With regard to future directions, a study that incorporates assessment of parents and friends would be useful, in particular to disentangle constructs that are necessarily subjective, such as number of stressful life events or parental or peer support. Furthermore, future studies should revisit the possibility that the sex differences in depression result in part from the qualitatively different hormonal experience of adolescent girls relative to adolescent boys and whether hormonal factors interact with other risk factors, such as negative affectivity. Research that examines body image and eating related factors that may have more salience for males—such as exercise or steroid use—would also be useful for clarifying the role these factors may play in the development of depression for boys. Continuing to explore eating and body image variables in coed samples will also require ongoing development of measures that consider the differences and similarities of boys and girls. Results of the current study suggest that peer support deficits should be considered separately from parental support deficits in future examinations of the onset of adolescent depression, in order to determine what role, if any, peer support deficits play in predicting adolescent depression.
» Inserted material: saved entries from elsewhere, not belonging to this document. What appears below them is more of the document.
(** [cmostime] returns a date that the clock really showed during the call,
    never a mixture of two, in either encoding, if no update is announced
    during 25 reads that begin within the bound on the loop. *)
Theorem cmostime_reads q m d : rtc_ok d -> quiet d q -> (r_time d < q <= r_time d + 7 * patience)%nat ->
  wp atomic (cmostime (mkMach m d)) (fun r s => exists t, (r_time d < t < r_time (m_dev s))%nat /\ r = full_date (r_clock d t)).
Proof.
  intros Ho Hq Hw. unfold cmostime. apply wp_cmos_read; [done|]. intros d1 L1. pose proof L1 as (E1 & Ec & Eu & Eb).
  assert ((Z.land (u8 (rtc_reg d CMOS_STATB)) 4 =? 0) = negb (r_binary d)) as -> by (unfold rtc_reg, CMOS_STATB; cbn [Z.eqb Pos.eqb]; by destruct (r_binary d)).
  eapply (wp_stable_date _ _ _ _ q); [by eapply later_ok|intros k Hk; rewrite Eu; by apply Hq|lia|lia|].
  intros d2 t u (E2 & _) Htu. apply wp_ret. cbn [m_dev]. exists (r_time d1 + t)%nat. split; [lia|].
  destruct (ro_date d Ho (r_time d1 + t)%nat) as (? & ? & ? & ? & ? & Hy).
  pose proof (conv_shown d1 (r_clock d1 (r_time d1 + t))) as Hc. rewrite Ec, Eb in Hc. rewrite Ec.
  destruct (r_binary d); cbn [negb]; rewrite Hc by done; unfold full_date; rewrite u32_small by (unfold digits2 in *; lia); done.
Qed.
End clock.

(** A BCD clock that passes midnight at its twentieth read. *)
Definition demo_rtc : rtc := mkRtc 0 0
  (fun t => if (t <? 20)%nat then mkDate 59 59 23 31 12 21 else mkDate 0 0 0 1 1 22)
  (fun t => (14 <=? t)%nat && (t <? 20)%nat) false.
Lemma cmostime_reads_witness : let _ : Patience := 5%nat in
  wp atomic (cmostime (mkMach ∅ demo_rtc)) (fun r s => exists t, (0 < t < r_time (m_dev s))%nat /\ r = full_date (r_clock demo_rtc t)).
Proof.
  intros pt. apply (@cmostime_reads pt 20%nat ∅ demo_rtc).
  - split.
    + intros t. unfold demo_rtc. cbn [r_clock]. destruct (t <? 20)%nat; vm_compute; intuition congruence.
    + unfold demo_rtc. cbn [r_clock r_updating]. intros t k Hu Hk.
      destruct (Nat.leb_spec 14 t), (Nat.ltb_spec t 20), (Nat.ltb_spec (t + k) 20); try discriminate Hu; try reflexivity; lia.
  - intros k Hk. unfold demo_rtc. cbn [r_updating]. destruct (Nat.ltb_spec (20 + k) 20); [lia|]. apply andb_false_r.
  - unfold patience, pt. cbn [r_time demo_rtc]. lia.
Defined.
Finally, as it is likely that risk factors are interrelated, a study that examined mediational pathways based on the proposed etiologic models would clarify how these variables interact to promote depression.
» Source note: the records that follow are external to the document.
(** Restoring [intena] sets the interrupt state the last [release] will restore. *)
Lemma wp_set_intena (k : unit -> K A) s Q c L b b' :
  hw_ok (k_hw s) c L b -> L <> [] ->
  (forall h', hw_ok h' c L b' -> hw_id h' = hw_id (k_hw s) -> wp P (k tt (set_k_hw h' s)) Q) ->
  wp P ((x <- cpu_write (set_intena b') ;; k x) s) Q.
Proof.
  intros Hok HL Hk. destruct (hw_ok_at _ _ _ _ Hok) as (r & Hat & Hn & _ & _).
  rewrite (bind_done _ _ _ _ _ (cpu_write_ok (set_intena b') s c r Hat
    (hw_ok_inside _ _ _ _ Hok HL))).
  apply Hk; [|by apply hw_id_put with r; [apply Hat|]].
  destruct (at_cpu_put _ c r (set_intena b' r) Hat eq_refl) as [Hf Hr].
  destruct Hok. split; try done.
  - eexists. split_and!; [exact Hr|done|done].
  - simpl. rewrite ho_if0. by destruct L.
Qed.

End intena.

(** ** Writes to the CPU structure that do not concern locks *)
Section cpu_fields.
Implicit Types (s : kernel) (h : hw) (c : nat) (r : cpu) (L : list lockid) (b : bool).

(** The lock discipline only depends on the identity, depth and saved flag of the CPU. *)
Lemma hw_ok_cpu h h' c L b r r' :
  hw_ok h c L b -> at_cpu h c r -> at_cpu h' c r' ->
  ncli r' = ncli r -> intena r' = intena r -> h_if h' = h_if h -> h_locks h' = h_locks h ->
  hw_ok h' c L b.
Proof.
  intros Hok [Hf Hr] [Hf' Hr'] Hn Hi Hif Hl. destruct Hok. destruct ho_rec0 as (r0 & Hr0 & Hn0 & Hi0).
  assert (r0 = r) as -> by congruence.
  split; rewrite ?Hl, ?Hif; try done. exists r'. split_and!; [done|by rewrite Hn|by rewrite Hi].
Qed.

Lemma cur_at h c r : at_cpu h c r -> cur h = c_proc r.
Proof. intros [Hf Hr]. unfold cur. by rewrite Hf, Hr. Qed.

(** [pushcli(); <writes to the CPU>; lcr3(v); popcli();] with a lock held. *)
Lemma cli_write_ok f v s c L b :
  hw_ok (k_hw s) c L b -> L <> [] ->
  (forall r, apicid (f r) = apicid r /\ ncli (f r) = ncli r /\ intena (f r) = intena r
     /\ c_proc (f r) = c_proc r) ->
  exists h', (pushcli ;; cpu_write f ;; modify (upd_hw (set_h_cr3 v)) ;; popcli) s
      = Done tt (set_k_hw h' s)
    /\ hw_ok h' c L b /\ cur h' = cur (k_hw s) /\ h_cr3 h' = v.
Proof.
  intros Hok HL Hf. destruct (hw_ok_at _ _ _ _ Hok) as (r & Hat & Hn & Hb & Hi).
  assert (0 < ncli r) as Hpos by (destruct L; [done|simpl in Hn; lia]). specialize (Hi Hpos).
  rewrite (bind_done _ _ _ _ _ (pushcli_ok s c r Hat)).
  assert (pushed (h_if (k_hw s)) r = set_ncli (ncli r + 1) r) as Ep.
  { unfold pushed. destruct (Z.eqb_spec (ncli r) 0); [lia|done]. }
  rewrite Ep. set (r1 := set_ncli (ncli r + 1) r). set (h1 := put_cpu c r1 (set_h_if false (k_hw s))).
  assert (at_cpu h1 c r1) as Hat1 by (apply at_cpu_put with r; [by destruct Hat|done]).
  rewrite (bind_done _ _ _ _ _ (cpu_write_ok f (set_k_hw h1 s) c r1 Hat1 eq_refl)).
  destruct (Hf r1) as (Ha & Hn1 & Hi1 & Hp1).
  assert (at_cpu (put_cpu c (f r1) h1) c (f r1)) as Hat2 by (by apply at_cpu_put with r1).
  unfold modify, bind, upd_hw. cbn [obind].
  rewrite (popcli_ok _ c (f r1)); [|done|done|rewrite Hn1; simpl; lia].
  rewrite Hn1, Hi1. simpl. destruct (Z.eqb_spec (ncli r + 1) 1); [lia|]. simpl.
  eexists. split; [by rewrite !set_k_hw_twice|]. set (h2 := set_h_if _ _).
  assert (at_cpu h2 c (set_ncli (ncli r + 1 - 1) (f r1))) as Hat3.
  { apply (at_cpu_put (set_h_cr3 v (put_cpu c (f r1) h1)) c (f r1)); [done|done]. }
  split_and!.
  - eapply hw_ok_cpu; [done|apply Hat|done|simpl; lia|simpl; by rewrite Hi1|simpl; by rewrite Hi|done].
  - rewrite (cur_at _ _ _ Hat3), (cur_at _ _ _ Hat). simpl. by rewrite Hp1.
  - done.
Qed.

(** [c->proc = p] on the executing CPU. *)
Lemma hw_ok_set_proc h c L b x :
  hw_ok h c L b ->
  hw_ok (set_h_cpus (alter (set_c_proc x) c (h_cpus h)) h) c L b
  /\ cur (set_h_cpus (alter (set_c_proc x) c (h_cpus h)) h) = x.
Proof.
  intros Hok. destruct (hw_ok_at _ _ _ _ Hok) as (r & Hat & _).
  rewrite (alter_lookup_insert _ _ _ _ (proj2 Hat)). fold (put_cpu c (set_c_proc x r) h).
  assert (at_cpu (put_cpu c (set_c_proc x r) h) c (set_c_proc x r)) as Hat'
    by (by apply at_cpu_put with r).
  split; [by eapply hw_ok_cpu|by rewrite (cur_at _ _ _ Hat')].
Qed.

End cpu_fields.

(** ** A machine with one CPU

    It runs [po], holds the locks [L], and would have interrupts [b] outside
    of critical sections. *)
Definition demo_hw (L : list lockid) (b : bool) (po : option nat) : hw :=
  mkHw (match L with [] => b | _ => false end) 0 0
    [mkCpu 0 (Z.of_nat (length L)) b po 0] 1
    (list_to_map ((fun lk => (lk, mkSpinlock true "" (Some 0%nat))) <$> L)).

Lemma demo_hw_ok L b po : NoDup L -> hw_ok (demo_hw L b po) 0 L b.
Proof.
  intros HL. split; [done| |by destruct L| | |done].
  - eexists. split; [done|]. done.
  - intros lk Hlk. unfold lookup_total, map_lookup_total. simpl. rewrite not_elem_of_list_to_map_1; [done|].
    rewrite <- list_fmap_compose. simpl. by rewrite list_fmap_id.
  - intros lk Hlk. unfold lookup_total, map_lookup_total. simpl.
    rewrite (elem_of_list_to_map_1 _ lk (mkSpinlock true "" (Some 0%nat))); [done| |].
    + rewrite <- list_fmap_compose. simpl. by rewrite list_fmap_id.
    + apply list_elem_of_fmap. by exists lk.
Qed.

(** ** The main properties *)
Section properties.
Implicit Types (s : kernel) (h : hw) (c : nat) (r : cpu) (L : list lockid) (b : bool).

(** A critical section: on a CPU that holds the locks [L], [acquire] of
    another free lock returns with interrupts off and the lock held, and the
    [release] that follows restores the locks, the [pushcli] depth and the
    interrupt flag. *)
Theorem critical_section lk s c L b :
  hw_ok (k_hw s) c L b -> lk ∉ L ->
  exists h1 h2,
    acquire lk s = Done tt (set_k_hw h1 s) /\ hw_ok h1 c (lk :: L) b /\ h_if h1 = false /\
    holding lk (set_k_hw h1 s) = Done true (set_k_hw h1 s) /\
    release lk (set_k_hw h1 s) = Done tt (set_k_hw h2 s) /\ hw_ok h2 c L b /\
    h_if h2 = h_if (k_hw s) /\ hw_id h2 = hw_id (k_hw s).
Proof.
  intros Hok Hlk. destruct (acquire_ok lk s c L b Hok Hlk) as (h1 & E1 & Hok1 & Hid1).
  destruct (release_ok lk (set_k_hw h1 s) c L b Hok1) as (h2 & E2 & Hok2 & Hid2).
  exists h1, h2. split_and!; try done.
  - apply (ho_if _ _ _ _ Hok1).
  - destruct (hw_ok_at _ _ _ _ Hok1) as (r & Hat & Hn & _ & Hi).
    rewrite (holding_inner lk (set_k_hw h1 s) c r Hat); simpl; [|rewrite Hn; simpl; lia|apply Hi; rewrite Hn; simpl; lia].
    destruct (ho_own _ _ _ _ Hok1 lk) as [E3 E4]; [left|]. unfold the_lock. simpl.
    by rewrite E3, E4, bool_decide_eq_true_2.
  - by rewrite (ho_if _ _ _ _ Hok2), (ho_if _ _ _ _ Hok).
  - by rewrite Hid2.
Qed.

Lemma critical_section_witness :
  exists h1 h2, acquire L_ptable (kernel_zero (demo_hw [L_tickslock] true None))
      = Done tt (set_k_hw h1 (kernel_zero (demo_hw [L_tickslock] true None)))
    /\ hw_ok h2 0 [L_tickslock] true.
Proof.
  destruct (critical_section L_ptable (kernel_zero (demo_hw [L_tickslock] true None)) 0 [L_tickslock] true)
    as (h1 & h2 & E & _ & _ & _ & _ & H & _).
  - apply demo_hw_ok. apply NoDup_singleton.
  - by intros ?%list_elem_of_singleton.
  - exists h1, h2. by split.
Defined.

(** The misuse of a spin lock is caught: [acquire] of a lock the CPU already
    holds panics, of a lock another CPU holds spins, of a free lock takes it;
    [release] of a lock the CPU does not hold panics. *)
Theorem lock_errors lk s c r :
  at_cpu (k_hw s) c r -> 0 < ncli r -> h_if (k_hw s) = false ->
  acquire lk s =
    (if locked (the_lock lk s) then
       if bool_decide (lk_cpu (the_lock lk s) = Some c) then Stop (Panic "acquire") else Stop Spin
     else Done tt (set_k_hw (acquired lk c r (k_hw s)) s)) /\
  (~ (locked (the_lock lk s) = true /\ lk_cpu (the_lock lk s) = Some c) ->
    release lk s = Stop (Panic "release")).
Proof.
  intros Hat Hn Hi. split; [apply acquire_at; [done|lia]|]. intros Hno. unfold release.
  rewrite (bind_done _ _ _ _ _ (holding_inner lk s c r Hat Hn Hi)).
  destruct (locked _); [|done]. rewrite bool_decide_eq_false_2; [done|tauto].
Qed.

Lemma lock_errors_witness :
  acquire L_kmem (kernel_zero (demo_hw [L_kmem] true None)) = Stop (Panic "acquire").
Proof.
  rewrite (proj1 (lock_errors L_kmem (kernel_zero (demo_hw [L_kmem] true None)) 0
    (mkCpu 0 1 true None 0) ltac:(by split) ltac:(simpl; lia) eq_refl)).
  by vm_compute.
Defined.

End properties.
The results of the present study also offer several clinical implications. First, this study identified a number of malleable risk factors for adolescent depression that are not typically included in extant depression prevention programs, including deficits in parental support, externalizing behaviors, body dissatisfaction, dietary restraint, and eating pathology. Consistent with the suggestion that prevention programs that reduce body image and eating disturbances may impact depressive symptoms, we have found that interventions that decrease these variables also reduced negative affect in randomized trials (Bearman et al. 2003; Stice et al. 2006). Second, this study also identified risk factors that increase boys’ and girls’ probability of becoming depressed, which may help identify novel high-risk subgroups for targeted and indicated prevention programs. Research suggests that preventive interventions for depression are typically stronger for high-risk youth (Horowitz and Garber 2006). Finally, the current study also adds to the wealth of evidence that girls are at higher risk for depression during adolescence than boys and identified potentially influential variables that may play a role in this sex difference. Thus, girls should be a particular focus of preventive efforts for depressive disorders, with an emphasis on increasing self and body esteem, and encouraging beneficial weight management behaviors.